Mom was waiting for me.
She was sitting in the armchair by the cold fireplace, wrapped in her bathrobe. At first I had the horrible feeling that I’d sleepWalked somehow and slipped into another parallel Earth, because Mom was smoking, and she’d quit that a good five years ago.
I was frozen, caught there in the light of the living room lamp like a rabbit in a car’s headlights. She looked at me, and there was no anger in her eyes—just a kind of resignation. Which was, of course, ten times worse than anger would have been.
At last she smiled, and it didn’t reach her eyes, and she said, “What kind of a mom would I be if I couldn’t read you after all this time? Did you think I wouldn’t know that you were leaving? Or that if I kept on sleeping I’d miss my chance to say good-bye?”
A thousand replies went through my head, some truthful, some lies, mostly a combination of the two. At last I said, “Mom—it would take too long to explain, and you wouldn’t believe any of—”
“Try me,” she said. “Just tell me. Tell me everything. But tell me the truth.”
And I did. I told her everything that I could think of. I told her the whole thing, from the beginning to the end.
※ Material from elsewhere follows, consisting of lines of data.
(* ===== verification/Locks.v ===== *)
(** * The turnstile / access lock protocol

    Models [mesh-session-control-model-rs/src/locks.rs]: [acquire_for_sign]
    and [acquire_for_mutation] as program counters over a [Mutex] (the
    turnstile) and a [RwLock] (the access lock), interleaved between any
    number of threads, with the [OrderSpy] log. *)

From stdpp Require Import base gmap sets list.
From Stdlib Require Import ZArith Lia.
From S2P Require Import Prelude.

Inductive LockEvent :=
| TurnstileAcquire
| TurnstileRelease
| AccessAcquireShared
| AccessAcquireExclusive
| AccessRelease.

(** Which guard a call acquires: [SignGuard] or [MutateGuard]. *)
Inductive GuardKind := Shared | Exclusive.

#[export] Instance LockEvent_eq_dec : EqDecision LockEvent.
Proof. solve_decision. Defined.
#[export] Instance GuardKind_eq_dec : EqDecision GuardKind.
Proof. solve_decision. Defined.

(** Where a thread is in [acquire_for_sign]/[acquire_for_mutation] and in the
    guard's [Drop], one state per point between two effects. *)
Inductive Pc :=
| Pc_Idle
| Pc_Start (k : GuardKind)          (* before [turnstile.lock()] *)
| Pc_Turnstile (k : GuardKind)      (* locked, before recording [TurnstileAcquire] *)
| Pc_WaitAccess (k : GuardKind)     (* before [access.read()] / [access.write()] *)
| Pc_Access (k : GuardKind)         (* locked, before recording the acquisition *)
| Pc_DropTurnstile (k : GuardKind)  (* before [drop(t)] *)
| Pc_Dropped (k : GuardKind)        (* before recording [TurnstileRelease] *)
| Pc_Guard (k : GuardKind)          (* the guard is returned to the caller *)
| Pc_Releasing (k : GuardKind).     (* [Drop] recorded [AccessRelease]; lock still held *)

#[export] Instance Pc_eq_dec : EqDecision Pc.
Proof. solve_decision. Defined.

Record MeshSignerLocks := MkLocks {
  turnstile : option nat;
  access_shared : gset nat;
  access_exclusive : option nat;
  spy : list LockEvent;
  pcs : gmap nat Pc;
}.

Definition locks_new : MeshSignerLocks := MkLocks None ∅ None [] ∅.

Definition pc_of (s : MeshSignerLocks) (t : nat) : Pc := default Pc_Idle (pcs s !! t).

Definition at_pc (t : nat) (p : Pc) (s : MeshSignerLocks) : MeshSignerLocks :=
  MkLocks (turnstile s) (access_shared s) (access_exclusive s) (spy s) (<[t:=p]> (pcs s)).

Definition record_event (e : LockEvent) (s : MeshSignerLocks) : MeshSignerLocks :=
  MkLocks (turnstile s) (access_shared s) (access_exclusive s) (spy s ++ [e]) (pcs s).

Definition acquire_event (k : GuardKind) : LockEvent :=
  match k with Shared => AccessAcquireShared | Exclusive => AccessAcquireExclusive end.

(** [Mutex::lock] and [RwLock::read]/[write]: [None] while the call blocks. *)
Definition lock_turnstile (t : nat) (s : MeshSignerLocks) : option MeshSignerLocks :=
  match turnstile s with
  | Some _ => None
  | None => Some (MkLocks (Some t) (access_shared s) (access_exclusive s) (spy s) (pcs s))
  end.

Definition lock_access (t : nat) (k : GuardKind) (s : MeshSignerLocks) : option MeshSignerLocks :=
  match access_exclusive s, k with
  | Some _, _ => None
  | None, Shared =>
      Some (MkLocks (turnstile s) ({[t]} ∪ access_shared s) None (spy s) (pcs s))
  | None, Exclusive =>
      if bool_decide (access_shared s = ∅)
      then Some (MkLocks (turnstile s) (access_shared s) (Some t) (spy s) (pcs s))
      else None
  end.

Definition unlock_turnstile (s : MeshSignerLocks) : MeshSignerLocks :=
  MkLocks None (access_shared s) (access_exclusive s) (spy s) (pcs s).

Definition unlock_access (t : nat) (k : GuardKind) (s : MeshSignerLocks) : MeshSignerLocks :=
  match k with
  | Shared => MkLocks (turnstile s) (access_shared s ∖ {[t]}) (access_exclusive s) (spy s) (pcs s)
  | Exclusive => MkLocks (turnstile s) (access_shared s) None (spy s) (pcs s)
  end.

(** What a thread may do next: start an acquisition, run its call one effect
    further, or drop the guard it holds. *)
Inductive Action := Act_Call (k : GuardKind) | Act_Run | Act_Drop.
And she sat there and smoked and coughed and looked faintly sick (and I didn’t know if that last was because she hadn’t smoked in so long or because of what I was telling her).
Then I got to the end, and we sat silently in the room. “Coffee?” said my mother.
“I can’t stand the stuff,” I told her. “You know that.”
“You’ll grow into it,” she said. “I did.”
She got up and walked over to the percolator, and poured herself a cup of coffee.
“You know what makes it worse,” she said suddenly, urgently, as if we had been arguing about something and now she was coming back with the kicker, “what makes it worse isn’t worrying about whether or not you’ve gone crazy or you’re lying to me or any of that nonsense. Because you aren’t lying to me. I mean, I’ve known you for a very long time, Joey. I know what you do when you lie. You’re not lying.” She took a swig of her coffee. “And you aren’t crazy. I’ve known crazy people. And you aren’t one of them.”